在米イギリス人作家エリック・ナイト原作の前作「名犬ラッシー 家路」が好評につき、その続きの映画を2年後に製作した。
エリック・ナイトは既に亡くなっていたが、制作陣が時代を反映してジャンヌ・バートレットがオリジナル脚本を書いてS. シルバン・サイモンが監督している。
内容は、英国空軍に志願したジョーがドイツに占領されたノルウェーから逃亡するのに、ラッシーの息子が大活躍をするものだ。
主演はピーター・ローフォードと名犬パル。
共演はドナルド・クリスプ、ジューン・ロックハート。
テクニカラー作品。
あらすじ
サムは、ルドリング卿の犬の調教師として幸せな日々を送り、ジョーとプリシラも互いの思いを育てていた。ラッシーの息子としてラディーが生まれたが、やんちゃ坊主でサムの息子ジョー以外の言葉を聞かなかった。
数年後、戦局も激しくなり、サムも軍用犬の教育を任されるようになる。ラディーは全く軍用犬には不向きだった。
一方、ジョーは英国空軍に召集されノルウェー作戦で偵察機に搭乗すると、ラディーもどこからか機内に潜入していた。
ジョーの乗った偵察機はノルウェーで打ち落とされ、ジョーとラディーは離ればなれになる。
ジョーは、現地のレジスタンスに救助され、ラディも犬好きの子供に助けられる。しかしレジスタンスはドイツ軍に捕まり、レジスタンスは殺されて、ジョーは、捕虜収容所に入れられる・・・。
雑感
原作者エリック・ナイトは第二次大戦中にスリナムで米軍軍用機の墜落事故で亡くなったので、ラッシーがまさかこういう使われ方をするとは思っていなかっただろう。
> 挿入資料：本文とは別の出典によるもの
Lemma press_effect w key action hold ip others :
  match press w key action hold ip others with
  | (w', None) => w_guest w' = pressed w key action hold ip others /\
      (action <> lit "down" -> (keypad (w_guest w')).1 = [])
  | (w', Some e) => (exn_cls e = LookupError /\ pc_client (w_sup w') = None) \/ exn_cls e = RuntimeError
  end.
Proof.
  assert (forall gs, (keypad (gs ++ [GPress []])).1 = []) as Hk.
  { intros gs. unfold keypad. by rewrite foldl_app. }
  unfold press, pressed. case_bool_decide as Hd.
  { rewrite decide_True by done. destruct (set_press _ key) as [w1|e] eqn:E; [|by apply set_press_err in E].
    apply set_press_ok in E as [-> _]. done. }
  rewrite decide_False by done. case_bool_decide as Hu.
  { rewrite decide_True by done. destruct (set_press _ []) as [w1|e] eqn:E; [|by apply set_press_err in E].
    apply set_press_ok in E as [-> _]. split; [done|]. intros _. apply Hk. }
  rewrite decide_False by done. destruct (set_press _ key) as [w1|e] eqn:E; [|by apply set_press_err in E].
  apply set_press_ok in E as [-> _]. fold (holding w key hold ip). set (w2 := others _).
  destruct (set_press w2 []) as [w3|e] eqn:E; [|by apply set_press_err in E].
  apply set_press_ok in E as [-> _]. split; [done|]. intros _. apply Hk.
Qed.

(** [/api/key], whatever other requests do during a hold: a request that
    is refused (unknown key or action, bad or negative hold) sends nothing
    and changes nothing but the log; one that is accepted sends the key for a
    hold of at most five seconds, and a tap always ends with the release of
    every key; with the emulator off the answer is 409. *)
Theorem api_key_spec w b others :
  let '(w', r) := api_key w b others in
  match r with
  | Ok (status, answer) =>
      (status = 400 /\ same_radio w w') \/
      (status = 409 /\ pc_client (w_sup w') = None) \/
      (status = 200 /\ exists key action hold,
         answer = BKey key action hold /\ key = normalise (kb_key b) /\ is_valid key = true /\
         action ∈ KEY_ACTIONS /\ 0 <= hold <= MAX_HOLD_MS /\
         w_guest w' = pressed w key action hold (kb_ip b) others /\
         (action <> lit "down" -> (keypad (w_guest w')).1 = []))
  | Raise e => exn_cls e = RuntimeError
  end.
Proof.
  unfold api_key. set (key := normalise (kb_key b)). set (action := lower _).
  destruct (is_valid key) eqn:Hv; cbn [negb]; [|left; split; [done|apply same_radio_log]].
  case_bool_decide as Ha; [left; split; [done|apply same_radio_refl]|].
  destruct (hold_of (kb_hold b)) as [hold|] eqn:Hh; [|left; split; [done|apply same_radio_refl]].
  apply hold_of_range in Hh. pose proof (press_effect w key action hold (kb_ip b) others) as Hp.
  destruct (press _ _ _ _ _ _) as [w' [e|]].
  - case_bool_decide as He.
    + right; left. destruct Hp as [[_ ?]|?]; [done|congruence].
    + destruct Hp as [[? _]|?]; [done|done].
  - right; right. split; [done|]. exists key, action, hold. destruct Hp as [??]. done.
Qed.

(** The safety valve works: [/api/release-all] leaves no key and no PTT
    held, whatever was sent before, and changes nothing when the emulator is
    off. *)
Theorem release_all_clears w :
  let '(w', r) := api_release_all w in
  match r with
  | Ok (status, _) =>
      (status = 200 /\ keypad (w_guest w') = ([], false) /\ w_sup w' = w_sup w) \/
      (status = 409 /\ w' = w /\ pc_client (w_sup w) = None)
  | Raise e => exn_cls e = RuntimeError
  end.
Proof.
  unfold api_release_all. destruct (set_press w []) as [w1|e] eqn:E.
  - apply set_press_ok in E as [-> [c Hc]]. unfold set_ptt. cbn [w_sup tell].
    rewrite Hc. destruct (pc_answers (w_sup w)); [|done]. left. split; [done|].
    split; [|done]. cbn. unfold keypad. by rewrite !foldl_app.
  - apply set_press_err in E as [[He Hc]|He].
    + rewrite bool_decide_eq_true_2 by done. by right.
    + rewrite bool_decide_eq_false_2 by congruence. done.
Qed.

End handlers.

(** ** The server's edges *)

(** The address a request is attributed to is the caller's to choose: the
    deployed proxy appends the address it saw to the X-Forwarded-For header
    it received, and the handler reads the first entry, so any text without
    a comma (and not blank) that a client sends in the header is what the
    log shows. *)
Theorem client_ip_forged `{Unicode} forged real remote :
  COMMA ∉ forged -> strip forged = forged -> forged <> [] ->
  client_ip (forged ++ COMMA :: real) remote = forged.
Proof.
  intros Hc Hs Hn. unfold client_ip. rewrite partition_app by done. cbn [fst]. rewrite Hs.
  destruct forged as [|c f]; [done|]. done.
Qed.

(** ** Concrete requests *)

#[local] Existing Instance ascii_tables.
#[local] Existing Instance plain_runtime.

Definition cf0 : config :=
  Config (lit "qemu-system-arm") (lit "127.0.0.1:4444") 1234 (Some 4445) (lit "work/firmware")
    true true true true None.
Definition host0 : host := Host None false (Ok tt) [] None.
Definition here : list Z := lit "127.0.0.1".
Definition fw_image : list Z := [0; 64; 0; 32; 5; 0; 0; 8; 0; 0; 0; 0].
Definition not_fw : list Z := [1; 2; 3].
Definition flash_img : list Z := lit "assets/flash.img".
(** Launched with that flash image. *)
Definition flash_args : popen :=
  Popen [lit "qemu-system-arm"; lit "-kernel"; lit "fw.bin"] [(lit "UVK5_FLASH_IMAGE", flash_img)].
Definition flash_env : on_env := OnEnv (Ok flash_args) false (Ok tt) [].
Definition sup_on : sup := (Supervisor.power_on (sup_init ∅) flash_env).1.
Definition fw_path : list Z := lit "work/firmware/fw.bin".
Definition old_image : image_info := ImageInfo fw_path FullFlash 0 12 (Some 0x20004000) (Some 0x08000005).

(** A radio running [fw.bin]. *)
Definition w0 : web sup :=
  Web sup_on {[flash_img := File not_fw true; fw_path := File fw_image true]} (Some old_image)
    boot_key_init flash_img [] (View None (Stream.init (Some 0%nat) 0 0) (log_init 2000)).

Definition upload (data : list Z) : request := Request (Some (lit "fw.bin")) None [] [] data here.

Lemma w0_ok : pc_ok (w_sup w0).
Proof. refine (proj1 (pc_on_law (sup_init ∅) flash_env _ I)). split; done. Qed.

Lemma fw_bootable : bootable fw_image FullFlash (Some 0x20004000) (Some 0x08000005).
Proof. by vm_compute. Qed.
Lemma not_fw_unbootable k sp reset : ~ bootable not_fw k sp reset.
Proof.
  intros [_ H]. rewrite decide_False in H by done. destruct H as [H _]. vm_compute in H. by apply H.
Qed.

Lemma upload_rejected_harmless_witness :
  w_image (api_firmware_upload cf0 w0 (upload not_fw) host0).1 = Some old_image.
Proof.
  pose proof (upload_rejected_harmless cf0 w0 (upload not_fw) host0 not_fw_unbootable) as H.
  destruct (api_firmware_upload cf0 w0 (upload not_fw) host0) as [w' r].
  destruct H as (_ & H & _). exact H.
Defined.

Lemma upload_boots_image_witness :
  exists i args, (api_firmware_upload cf0 w0 (upload fw_image) host0).2 =
      Ok (200, BFirmware i false true) /\
    pc_cmdline (w_sup (api_firmware_upload cf0 w0 (upload fw_image) host0).1) = Some args /\
    po_argv args !! 9%nat = Some fw_path /\ ii_app_offset i = 0 /\ ii_reset i = Some 0x08000005.
Proof.
  destruct (save_upload cf0 w0 (lit "fw.bin") fw_image) as [w1|e] eqn:Es; [|discriminate Es].
  pose proof (upload_boots_image cf0 w0 (upload fw_image) host0 w1 FullFlash _ _
    w0_ok eq_refl eq_refl fw_bootable Es eq_refl eq_refl) as H.
  destruct (api_firmware_upload cf0 w0 (upload fw_image) host0) as [w' r].
  destruct H as (H1 & _ & _ & (args & H2 & H3) & _). eexists _, args.
  split; [exact H1|]. split; [exact H2|]. split; [exact H3|]. split; reflexivity.
Defined.

Lemma rejected_upload_clobbers_current_witness :
  exists e, detect (contents (w_fs (api_firmware_upload cf0 w0 (upload not_fw) host0).1)) fw_path = Raise e.
Proof.
  destruct (save_upload cf0 w0 (lit "fw.bin") not_fw) as [w1|e] eqn:Es; [|discriminate Es].
  pose proof (rejected_upload_clobbers_current cf0 w0 (upload not_fw) host0 w1 old_image eq_refl
    ltac:(discriminate) ltac:(vm_compute; discriminate) not_fw_unbootable Es eq_refl eq_refl) as H.
  destruct (api_firmware_upload cf0 w0 (upload not_fw) host0) as [w' r].
  destruct H as (_ & _ & e & He & _). exists e. exact He.
Defined.

(** The radio has changed its flash since it was launched. *)
Definition host_left (data : list Z) : host := Host None false (Ok tt) [] (Some data).

Lemma edit_flash_working_copy_witness :
  let edit fs p := (exec_all fs (write_ops p (9 :: default [] (f_data <$> fs !! p))), Ok tt) in
  w_fs (_edit_flash cf0 w0 (host_left [7; 8]) edit).1 !! flash_img = Some (File [7; 8] false) /\
  w_fs (_edit_flash cf0 w0 (host_left [7; 8]) edit).1 !! work_path cf0 = Some (File [9; 7; 8] false).
Proof.
  intros edit. pose proof (edit_flash_working_copy cf0 w0 (host_left [7; 8]) edit (File [7; 8] false)
    w0_ok (conj I I) eq_refl) as H.
  assert (local_edit edit (work_path cf0)) as Hl.
  { intros fs p Hp _. cbn [fst edit]. rewrite exec_write. destruct (decide _); [contradiction|reflexivity]. }
  specialize (H Hl eq_refl ltac:(discriminate) ltac:(discriminate)).
  assert ((_edit_flash cf0 w0 (host_left [7; 8]) edit).2 = Ok tt) as Hr by (vm_compute; reflexivity).
  destruct (_edit_flash cf0 w0 (host_left [7; 8]) edit) as [w' r]. cbn [snd] in Hr. subst r.
  destruct H as (H1 & _ & _ & _ & fs & Hd & He). split; [exact H1|]. cbn [fst].
  assert (w_fs w' = (edit fs (work_path cf0)).1) as -> by (rewrite He; reflexivity).
  unfold edit. cbn [fst]. rewrite Hd, exec_write. reflexivity.
Defined.

Lemma refused_slot_write_leaves_off_witness :
  pc_running (w_sup w0) = true /\
  pc_running (w_sup (api_slot_write cf0 w0 1 (upload (zrep 0x1f001 0)) host0).1) = false.
Proof.
  split; [reflexivity|].
  pose proof (refused_slot_write_leaves_off cf0 w0 1 (upload (zrep 0x1f001 0)) host0
    w0_ok eq_refl eq_refl ltac:(split; vm_compute; congruence)) as H.
  assert (zlen (zrep 0x1f001 0) = 0x1f001) as Hz by (apply zlen_rep; lia).
  cbn [q_data upload] in H. rewrite Hz in H.
  specialize (H ltac:(split; [reflexivity|discriminate])).
  destruct (api_slot_write cf0 w0 1 (upload (zrep 0x1f001 0)) host0) as [w' r]. exact (proj2 H).
Defined.

Lemma flash_upload_without_name_witness :
  pc_running (w_sup (api_flash_upload cf0 w0 (Request (Some (lit "dir/")) None [] [] [1] here) host0).1) = false.
Proof.
  pose proof (flash_upload_without_name cf0 w0 (Request (Some (lit "dir/")) None [] [] [1] here) host0
    w0_ok eq_refl eq_refl ltac:(discriminate) ltac:(vm_compute; discriminate) eq_refl) as H.
  destruct (api_flash_upload _ _ _ _) as [w' r]. exact (proj2 H).
Defined.

Lemma api_power_on_spec_witness :
  gr_client <$> pm_grabber (w_pump (api_power cf0 w0 (lit "on") (PowerBody None HoldAbsent) here host0).1) =
  pc_client (w_sup (api_power cf0 w0 (lit "on") (PowerBody None HoldAbsent) here host0).1).
Proof.
  pose proof (api_power_on_spec cf0 w0 (PowerBody None HoldAbsent) here host0 w0_ok (conj I I)
    eq_refl eq_refl eq_refl) as H.
  destruct (api_power _ _ _ _ _ _) as [w' r]. exact (proj1 H).
Defined.

(** The same server, attached to an emulator it did not start. *)
Definition w_attached : web sup :=
  set_sup w0 (adopt (sup_init {[7%nat := Proc some_args false None false false 0]}) 7).

Lemma api_power_off_refused_witness :
  exists answer, api_power cf0 w_attached (lit "off") (PowerBody None HoldAbsent) here host0
    = (w_attached, Ok (409, answer)).
Proof. exact (api_power_off_refused cf0 w_attached (PowerBody None HoldAbsent) here host0 eq_refl eq_refl). Defined.

Lemma boot_key_on_running_ignored_witness :
  w_sup (api_power cf0 w0 (lit "on") (PowerBody (Some (lit "MENU")) HoldAbsent) here host0).1 = sup_on.
Proof.
  pose proof (boot_key_on_running_ignored cf0 w0 (lit "MENU") here host0 w0_ok eq_refl (conj I I)
    eq_refl eq_refl ltac:(discriminate)) as H.
  destruct (api_power _ _ _ _ _ _) as [w' r]. destruct H as (_ & H & _). exact H.
Defined.

Lemma client_ip_forged_witness :
  client_ip (lit "10.0.0.1, 172.21.91.140") (lit "127.0.0.1") = lit "10.0.0.1".
Proof.
  exact (client_ip_forged (lit "10.0.0.1") (lit " 172.21.91.140") (lit "127.0.0.1")
    ltac:(vm_compute; set_solver) eq_refl ltac:(discriminate)).
Defined.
しかし第二次世界大戦中という時代背景があるので、戦意高揚のためにも動物映画である「名犬ラッシー」が戦場で活躍することもやむを得ない。
ただサイレント映画時代からの犬俳優の先輩に当たる「名犬リンチンチン」は獰猛なジャーマン・シェパードだったが、ラッシーはラフ・コリー種であるため、あまりハードな戦闘には適さない。
成犬になってからのラディを演じたのも、ラッシーを演じたパルだ。ラディの幼年時代を演じたのはラッシーの息子らしい。
映画「名犬ラッシー 家路」では、ラッシーだけが奮闘していたが、今回はジョー(ロディ・マクドウォールからピーター・ローフォードに交代)もアクション・シーン満載である。
如何にも上辺だけのアクションだが、如何にも戦争映画らしい。
前作でエリザベス・テイラーが演じていたプリシラは、棒演技のジューン・ロックハートが演じている。
スタッフ
監督 S. シルバン・サイモン
製作 サミュエル・マルクス
原案 エリック・ナイト
脚本 ジャンヌ・バートレット
音楽 ハーバート・ストットハート
撮影 チャールズ・エドガー
キャスト
ラッシー、成犬後のラディー パル(クレジットはラッシー)
ジョー・カラクルー ピーター・ローフォード
サム(ジョーの父) ドナルド・クリスプ
プリシラ ジューン・ロックハート
ルドリング卿 ナイジェル・ブルース
***
しかし彼は脱走し現地の漁師と暮らしていた。その後、ジョーはノルウェー人としてドイツ軍によって強制収容所送りになる。
ラディは匂いを頼りにジョーのいた強制収容所に入り込む。その看守がラディの匂いを利用して、ジョーを捕まえようとする。ラディはジョーが強制収容所に紛れ込んでいることを察知し、看守に再び捕まるが、隙を見てラディとボートで海に出る。
やがてジョーとラディはヨークシャーに帰還して、サムやプリシラの元に無事な顔を見せるのだった。